The design must demonstrate that:

• Uo ≤ Ui, Io ≤ Ii, and Po ≤ Pi.
• Total capacitive and inductive load (wiring plus devices) does not exceed Co and Lo of the associated apparatus.
• Gas group and temperature class of all components are appropriate for the hazardous location.

These checks are typically documented in an intrinsic safety loop calculation sheet or system design record.

9. Documentation, Drawings, and Labeling

Clear documentation is essential for safe installation, inspection, and modification of IS systems.

• Prepare loop drawings showing associated apparatus, field devices, cable types, and terminations.
• Include entity parameter calculations or compatibility tables for each intrinsically safe loop.
• Mark junction boxes, terminal strips, and raceways that contain IS circuits with appropriate labels.
• Keep certification documents, datasheets, and IS control drawings accessible for maintenance and audit purposes.

10. Inspection, Testing, and Maintenance

Intrinsically safe systems require ongoing inspection and maintenance to ensure that protection is not compromised.

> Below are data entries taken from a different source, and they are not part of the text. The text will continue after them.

Lemma interval_mode_keeps_going_witness :
  IntervalMode.runInIntervalMode string nat
    IntervalExamples.makeAll IntervalExamples.process
    IntervalExamples.never S 50 0%nat [] = None
  /\ forall ts, exists calls' w',
       IntervalMode.pass string nat IntervalExamples.process
         IntervalExamples.never ts 0%nat [] = (false, calls', w')
       /\ map fst calls' = map fst ([] : list (string * error)) ++ ts.
Proof.
  exact (interval_mode_keeps_going string nat
           IntervalExamples.makeAll IntervalExamples.process
           IntervalExamples.never S 50 0%nat []
           (fun _ => eq_refl) (fun _ => ex_intro _ ["a"; "b"] eq_refl)).
Defined.

(** ** The logger *)

Section LoggerFacts.

Import Logger.

Lemma Valid_cases (l : Z) :
  Valid l = true ->
  l = 1 \/ l = 2 \/ l = 3 \/ l = 4 \/ l = 5 \/ l = 6.
Proof.
  unfold Valid, logDebugLevel, logFatalLevel. intros H.
  apply andb_prop in H. destruct H as [H1 H2].
  apply Z.leb_le in H1. apply Z.leb_le in H2. lia.
Qed.

Lemma newLogLevel_String (l : Z) :
  Valid l = true -> newLogLevel (String_ l) = l.
Proof.
  intros H. apply Valid_cases in H.
  destruct H as [->|[->|[->|[->|[->| ->]]]]]; reflexivity.
Qed.

Lemma String_newLogLevel (name : string) :
  Valid (newLogLevel name) = true -> String_ (newLogLevel name) = name.
Proof.
  unfold newLogLevel.
  repeat match goal with
    | |- context [String.eqb name ?s] =>
        destruct (String.eqb_spec name s) as [->|_]; [reflexivity|]
    end.
  discriminate.
Qed.

(** X21.  The names of the levels and the levels correspond: a valid level
    is found again from its name, and a name that gives a valid level is
    the name of that level; every other name gives the unknown level,
    whose name is INVALID. *)
Theorem level_names_round_trip (l : Z) (name : string) :
  newLogLevel (String_ l) = (if Valid l then l else logUnknownLevel)
  /\ String_ (newLogLevel name)
     = (if Valid (newLogLevel name) then name else "INVALID").
Proof.
  split.
  - destruct (Valid l) eqn:Hv; [now apply newLogLevel_String|].
    unfold String_, logDebugLevel, logInfoLevel, logWarnLevel,
      logErrorLevel, logPanicLevel, logFatalLevel.
    repeat match goal with
      | |- context [l =? ?n] =>
          destruct (Z.eqb_spec l n) as [->|_]; [discriminate Hv|]
      end.
    reflexivity.
  - destruct (Valid (newLogLevel name)) eqn:Hv;
      [now apply String_newLogLevel|].
    unfold newLogLevel in *.
    repeat match goal with
      | |- context [String.eqb name ?s] =>
          destruct (String.eqb name s); [discriminate Hv|]
      end.
    reflexivity.
Qed.

Lemma made_valid (p : stdLogger) : made p -> Valid (level p) = true.
Proof.
  induction 1 as [names p H|name p old p' _ IH H|s p _ IH|s p _ IH
                  |s p _ IH|s p _ IH].
  - destruct names as [|name names]; cbn in H.
    + injection H as <-. reflexivity.
    + destruct (Valid (newLogLevel name)) eqn:Hv; cbn in H; [|discriminate].
      injection H as <-. exact Hv.
  - unfold SetLevel, setLevelByName in H.
    destruct (Valid (newLogLevel name)) eqn:Hv; cbn in H; [|discriminate].
    injection H as _ <-. exact Hv.
  - unfold Debug. destruct (getLevel p <=? logDebugLevel); exact IH.
  - unfold Info. destruct (getLevel p <=? logInfoLevel); exact IH.
  - unfold Warning. destruct (getLevel p <=? logWarnLevel); exact IH.
  - unfold Error. destruct (getLevel p <=? logErrorLevel); exact IH.
Qed.

(** X22.  SetLevel with the name of a level returns the name of the level
    before and makes the level the named one, so that GetLevel then
    returns that name; it writes nothing.  With any other name it panics
    with "invalid level: " followed by the name.  A logger made by
    newStdLogger and changed by SetLevel only never has the unknown
    level: GetLevel never returns INVALID. *)
Theorem SetLevel_GetLevel (name : string) (p : stdLogger) :
  made p ->
  GetLevel p <> "INVALID"
  /\ match SetLevel name p with
     | Returned (old, p') =>
         old = GetLevel p /\ GetLevel p' = name /\ output p' = output p
         /\ In name ["DEBUG"; "INFO"; "WARN"; "ERROR"; "PANIC"; "FATAL"]
     | Panicked msg =>
         msg = "invalid level: " +:+ name
         /\ ~ In name ["DEBUG"; "INFO"; "WARN"; "ERROR"; "PANIC"; "FATAL"]
     | Exited _ => False
     end.
Proof.
  intros Hp. split.
  - apply made_valid, Valid_cases in Hp. unfold GetLevel, getLevel.
    destruct Hp as [->|[->|[->|[->|[->| ->]]]]]; discriminate.
  - unfold SetLevel, setLevelByName.
    destruct (Valid (newLogLevel name)) eqn:Hv; cbn [negb setLevel].
    + unfold GetLevel, getLevel. cbn [level output].
      pose proof (String_newLogLevel name Hv) as Hn.
      repeat split; [exact Hn|].
      rewrite <- Hn. apply Valid_cases in Hv.
      destruct Hv as [->|[->|[->|[->|[->| ->]]]]]; cbn; tauto.
    + split; [reflexivity|].
      intros Hin. cbn in Hin.
      destruct Hin as [<-|[<-|[<-|[<-|[<-|[<-|[]]]]]]]; discriminate Hv.
Qed.

(** X23.  A more severe message is written whenever a less severe one
    is: where Debug writes, Info does; where Info writes, Warning does;
    then Error, then Panic.  Panic panics with the message whether it
    wrote or not, and Fatal writes at every level before it ends the
    process with status 1. *)
Theorem log_threshold (s : string) (p : stdLogger) :
  (output (Debug s p) <> output p -> output (Info s p) <> output p)
  /\ (output (Info s p) <> output p -> output (Warning s p) <> output p)
  /\ (output (Warning s p) <> output p -> output (Error s p) <> output p)
  /\ (output (Error s p) <> output p ->
      output (fst (Panic s p)) <> output p)
  /\ snd (Panic s p) = Panicked s
  /\ output (fst (Fatal s p)) = output p ++ ["[FATAL] " +:+ s]
  /\ snd (Fatal s p) = Exited 1.
Proof.
  assert (Hneq : forall (l : list string) x, l ++ [x] <> l).
  { intros l x H. apply (f_equal (@length _)) in H.
    rewrite length_app in H. cbn in H. lia. }
  unfold Debug, Info, Warning, Error, Panic, Fatal, getLevel,
    logDebugLevel, logInfoLevel, logWarnLevel, logErrorLevel, logPanicLevel.
  destruct (Z.leb_spec (level p) 1), (Z.leb_spec (level p) 2),
    (Z.leb_spec (level p) 3), (Z.leb_spec (level p) 4),
    (Z.leb_spec (level p) 5); try lia; cbn [output level Output fst snd];
    repeat split; auto; intros; apply Hneq.
Qed.

End LoggerFacts.

Lemma SetLevel_GetLevel_witness :
  Logger.GetLevel {| Logger.level := Logger.logWarnLevel; Logger.output := [] |}
  <> "INVALID"
  /\ match
       Logger.SetLevel "DEBUG"
         {| Logger.level := Logger.logWarnLevel; Logger.output := [] |}
     with
     | Logger.Returned (old, p') =>
         old = Logger.GetLevel
                 {| Logger.level := Logger.logWarnLevel; Logger.output := [] |}
         /\ Logger.GetLevel p' = "DEBUG"
         /\ Logger.output p' = []
         /\ In "DEBUG" ["DEBUG"; "INFO"; "WARN"; "ERROR"; "PANIC"; "FATAL"]
     | Logger.Panicked msg =>
         msg = "invalid level: " +:+ "DEBUG"
         /\ ~ In "DEBUG" ["DEBUG"; "INFO"; "WARN"; "ERROR"; "PANIC"; "FATAL"]
     | Logger.Exited _ => False
     end.
Proof.
  exact (SetLevel_GetLevel "DEBUG"
           {| Logger.level := Logger.logWarnLevel; Logger.output := [] |}
           (Logger.made_new [] _ eq_refl)).
Defined.

(** ** The env driver's GetValues *)

Section EnvValuesFacts.

Import EnvValues.

Variables ToUpper ToLower : string -> string.
Variable rangeOrder : nat -> gmap string string -> list (string * string).
Hypothesis Hrange : visitsAll rangeOrder.

Local Abbreviation transform_ := (transform ToUpper).
Local Abbreviation clean_ := (clean ToLower).

(** Where a value of the result comes from. *)
Local Abbreviation fromEnv keys envMap k' v :=
  (exists key envKey,
     In key keys /\ envMap !! envKey = Some v
     /\ GoStrings.HasPrefix envKey (transform_ key) = true
     /\ clean_ envKey = k').

Lemma matchLoop_sound (envMap : gmap string string) (key : string)
  (keys : list string) (entries : list (string * string)) :
  In key keys ->
  (forall k v, In (k, v) entries -> envMap !! k = Some v) ->
  forall vars,
    (forall k' v, vars !! k' = Some v -> fromEnv keys envMap k' v) ->
    forall k' v,
      matchLoop ToLower (transform_ key) entries vars !! k' = Some v ->
      fromEnv keys envMap k' v.
Proof.
  intros Hkey. induction entries as [|[ek ev] entries IH];
    intros Hent vars Hvars; [exact Hvars|].
  cbn [matchLoop fold_left fst snd].
  apply IH; [intros; apply Hent; now right|].
  destruct (GoStrings.HasPrefix ek (transform_ key)) eqn:Hp; [|exact Hvars].
  intros k' v. destruct (decide (clean_ ek = k')) as [<-|Hne].
  - rewrite lookup_insert_eq. intros [= <-].
    exists key, ek. repeat split; auto. apply Hent. now left.
  - rewrite lookup_insert_ne by exact Hne. apply Hvars.
Qed.

Lemma matchLoop_keeps (k : string) (entries : list (string * string)) :
  forall vars k', is_Some (vars !! k') ->
                  is_Some (matchLoop ToLower k entries vars !! k').
Proof.
  induction entries as [|[ek ev] entries IH]; intros vars k' H; [exact H|].
  cbn [matchLoop fold_left fst snd]. apply IH.
  destruct (GoStrings.HasPrefix ek k); [|exact H].
  destruct (decide (clean_ ek = k')) as [<-|Hne].
  - rewrite lookup_insert_eq. eauto.
  - now rewrite lookup_insert_ne by exact Hne.
Qed.

Lemma matchLoop_complete (k : string) (entries : list (string * string)) :
  forall vars ek ev,
    In (ek, ev) entries -> GoStrings.HasPrefix ek k = true ->
    is_Some (matchLoop ToLower k entries vars !! clean_ ek).
Proof.
  induction entries as [|[ek0 ev0] entries IH]; intros vars ek ev Hin Hp;
    [destruct Hin|].
  cbn [matchLoop fold_left fst snd].
  destruct Hin as [[= -> ->]|Hin]; [|now apply (IH _ ek ev)].
  rewrite Hp. apply matchLoop_keeps. rewrite lookup_insert_eq. eauto.
Qed.

Lemma keysLoop_sound (envMap : gmap string string) (all : list string)
  (keys : list string) :
  (forall key, In key keys -> In key all) ->
  forall i vars,
    (forall k' v, vars !! k' = Some v -> fromEnv all envMap k' v) ->
    forall k' v,
      keysLoop ToUpper ToLower rangeOrder i keys envMap vars !! k' = Some v ->
      fromEnv all envMap k' v.
Proof.
  induction keys as [|key keys IH]; intros Hall i vars Hvars; [exact Hvars|].
  cbn [keysLoop]. apply IH; [intros; apply Hall; now right|].
  apply matchLoop_sound; [apply Hall; now left | | exact Hvars].
  intros k v. apply Hrange.
Qed.

Lemma keysLoop_keeps (envMap : gmap string string) (keys : list string) :
  forall i vars k',
    is_Some (vars !! k') ->
    is_Some (keysLoop ToUpper ToLower rangeOrder i keys envMap vars !! k').
Proof.
  induction keys as [|key keys IH]; intros i vars k' H; [exact H|].
  cbn [keysLoop]. apply IH, matchLoop_keeps, H.
Qed.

• Perform periodic visual and detailed inspections of cables, terminations, barriers, and field devices.
• Verify that separation between IS and non-IS circuits is maintained and that no unauthorized connections exist.
• Check earthing of zener barrier systems and integrity of bonding conductors.
• Confirm that any replacements or modifications use equipment with the same or compatible IS ratings.
• Record test results, inspections, and corrective actions in maintenance logs.

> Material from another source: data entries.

(** * ush: the pipeline execution engine of main.c

    A shallow embedding of [process_pipe], [process_cmd],
    [perform_pipe_redirect], [perform_io_redirect] and of the built-ins
    [exec_echo], [exec_nice] and [is_number], over an explicit model of the
    per-process descriptor table. *)

From Stdlib Require Import ZArith Ascii String.
From stdpp Require Import gmap strings list fin_maps.

Local Open Scope string_scope.
Local Open Scope list_scope.
Local Open Scope Z_scope.

(** ** Kernel objects and the per-process descriptor table *)

(** What a descriptor refers to.  [Std n] is whatever the shell had open at
    descriptor [n] before the pipeline started (terminal, rc file, ...);
    [PipeR k] and [PipeW k] are the two endpoints of the [k]-th channel
    created by [pipe]; [FileR] and [FileW] are files opened by a
    redirection. *)
Inductive filedesc : Type :=
  | Std (n : Z)
  | PipeR (k : nat)
  | PipeW (k : nat)
  | FileR (path : string)
  | FileW (path : string) (append : bool).

#[global] Instance filedesc_eq_dec : EqDecision filedesc.
Proof. solve_decision. Defined.

Definition is_pipe_end (d : filedesc) : bool :=
  match d with
  | PipeR _ | PipeW _ => true
  | _ => false
  end.

Module Fd.

(** The lowest descriptor number that is not open.  A table with [n]
    entries has a free number among [0..n]. *)
Fixpoint scan (t : gmap Z filedesc) (from : Z) (fuel : nat) : Z :=
  match fuel with
  | O => from
  | S fuel' =>
      match t !! from with
      | None => from
      | Some _ => scan t (from + 1) fuel'
      end
  end.

Definition lowest_free (t : gmap Z filedesc) : Z := scan t 0 (size t).

(** close(fd): a descriptor that is not open (in particular -1) gives
    EBADF and changes nothing. *)
Definition close (fd : Z) (t : gmap Z filedesc) : gmap Z filedesc :=
  delete fd t.

(** dup2(oldfd, newfd): fails with EBADF, leaving [newfd] as it was, when
    [oldfd] is not open. *)
Definition dup2 (oldfd newfd : Z) (t : gmap Z filedesc) : gmap Z filedesc :=
  match t !! oldfd with
  | Some d => <[newfd := d]> t
  | None => t
  end.

(** dup(fd): the new descriptor, or -1. *)
Definition dup (fd : Z) (t : gmap Z filedesc) : Z * gmap Z filedesc :=
  match t !! fd with
  | Some d => let n := lowest_free t in (n, <[n := d]> t)
  | None => (-1, t)
  end.

(** A successful pipe(): the read end, the write end, the new table. *)
Definition pipe (k : nat) (t : gmap Z filedesc) : Z * Z * gmap Z filedesc :=
  let r := lowest_free t in
  let t1 := <[r := PipeR k]> t in
  let w := lowest_free t1 in
  (r, w, <[w := PipeW k]> t1).

(** A successful open(). *)
Definition open (d : filedesc) (t : gmap Z filedesc) : Z * gmap Z filedesc :=
  let n := lowest_free t in (n, <[n := d]> t).

(** The channel a descriptor is an endpoint of. *)
Definition chan_of (d : filedesc) : option nat :=
  match d with
  | PipeR k | PipeW k => Some k
  | _ => None
  end.

(** The channels of which the process holds an endpoint open. *)
Definition channels (t : gmap Z filedesc) : gset nat :=
  list_to_set (omap (λ kv, chan_of kv.2) (map_to_list t)).

End Fd.

Definition std_table : gmap Z filedesc :=
  <[0 := Std 0]> (<[1 := Std 1]> (<[2 := Std 2]> ∅)).

(** ** Commands

    Modelled from the spec: parse.h is not part of the sources; the command
    structure is the one of the spec's data model (argument vector,
    input-redirection and output-redirection descriptors, successor), with
    the token names main.c uses.  The successor link [c->next] is the rest
    of the list a command sits in. *)
Inductive token : Type :=
  | Tnil | Tin | Tout | Tapp | ToutErr | TappErr | Tpipe | TpipeErr.

#[global] Instance token_eq_dec : EqDecision token.
Proof. solve_decision. Defined.

Record Cmd : Type := mkCmd {
  args : list string;   (* args[0], args[1], ..., then NULL *)
  nargs : Z;
  cin : token;
  infile : string;
  cout : token;
  outfile : string
}.

(** A Pipe is the chain of its commands; a line is a chain of Pipes. *)
Definition Pipe : Type := list Cmd.

(** ** Process state *)

Inductive disposition : Type := SIG_DFL | SIG_IGN.

Record sigtab : Type := mkSig {
  sigint : disposition;
  sigquit : disposition;
  sigtstp : disposition
}.

(** How a process stopped running the shell's code. *)
Inductive ending : Type :=
  | Exited (status : Z)                 (* exit(status) *)
  | Execed (argv : list string)         (* execvp succeeded *)
  | Crashed.                            (* NULL dereference *)

(** A process created by fork, as its parent sees it: what it had bound
    when it stopped running the shell's code, what it had printed, how it
    ended, and the processes it had forked itself and not waited for (a
    child numbers its own children from 0, as its parent does). *)
#[warnings="-register-all"]
Inductive child : Type := mkChild {
  ch_pid : nat;
  ch_argv : list string;
  ch_sigs : sigtab;
  ch_fds : gmap Z filedesc;
  ch_out : list (option filedesc * string);
  ch_prio : list Z;
  ch_end : ending;
  ch_forked : list child
}.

11. Summary Tables for Intrinsically Safe Systems

11.1 Levels of Protection and Typical Applications

Level	Description	Typical Zone
Ex ia	Two-fault tolerance; highest level of intrinsic safety	Zone 0 and Zone 1
Ex ib	One-fault tolerance; medium level of protection	Zone 1
Ex ic	Basic level of intrinsic safety under normal operation	Zone 2

11.2 Key Design Considerations

Design Aspect	Key Requirement (Conceptual)
Energy limitation	Limit voltage, current, capacitance, and inductance so ignition cannot occur, even under fault conditions.
Associated apparatus	Use certified barriers or isolators with appropriate output parameters for the field devices.
Entity parameter matching	Ensure Uo ≤ Ui, Io ≤ Ii, Po ≤ Pi, and that total capacitance and inductance do not exceed Co and Lo.
Wiring separation	Segregate IS circuits from non-IS circuits using dedicated raceways, barriers, or spacing rules.
Grounding	Provide low-impedance earth for zener barriers; follow manufacturer instructions for isolators.
Documentation	Maintain loop drawings, calculation sheets, and certification records for all IS circuits.
Inspection	Perform regular inspections to detect damage, unauthorized modifications, or loss of separation.

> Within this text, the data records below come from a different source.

(** * Prime-expression solver (SCRIPT.py): shallow embedding and verification

    The program receives a target integer and one "excluded" element of
    the fixed list [PRIMES] (1 and the 25 primes below 100) and returns an
    arithmetic expression over the remaining elements, as a string, with
    the number of literals it uses.

    Modelling conventions.
    - Python [int] is [Z]; token lists are [list string]; the strings are
      built with [str] (Python's [f"{n}"]) and read back with [int].
    - A Python [set] of the small non-negative integers used here is a
      duplicate-free ascending [list Z]: CPython stores such integers at
      the slot given by their value (the tables used have 128 and 512
      or more slots, while the elements are below 98 and 269), so that
      iteration is ascending.  Membership is [in_set].
    - A Python [dict] is a [gmap].
    - [heapq] is embedded as the array algorithm it is ([heappush],
      [heappop] with their sift loops), so that ties are resolved as in
      the library.
    - Loops that are not structural take a [fuel]; running out of fuel is
      the distinguished result [OutOfFuel], Python exceptions are [Raise]. *)

From Stdlib Require Import ZArith List String Ascii Bool Lia.
From Stdlib Require Import DecimalString DecimalZ QArith.
From stdpp Require Import base option list gmap.

Local Open Scope string_scope.
Local Open Scope list_scope.
Local Open Scope Z_scope.

(** ** Results of fallible code *)

Inductive pyerr : Type := KeyError | IndexError | ValueError.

12. Final Summary and Good Practice Notes

Intrinsically safe systems provide an effective and flexible method of protecting circuits in hazardous locations by limiting energy to non-ignition levels. When properly designed and maintained, IS circuits allow safe operation of instrumentation and control systems even in high-risk environments.

To implement a robust and compliant intrinsically safe system:

• Confirm the hazardous area classification and required level of protection (Ex ia, ib, or ic).
• Select certified associated apparatus and field devices with compatible entity parameters.
• Design wiring with proper separation, mechanical protection, and grounding.
• Prepare and maintain accurate documentation for all IS loops.
• Train engineering, installation, and maintenance personnel in intrinsic safety principles and standards.

By applying these requirements and best practices, facilities can significantly reduce ignition risks in hazardous atmospheres while maintaining reliable instrumentation and control.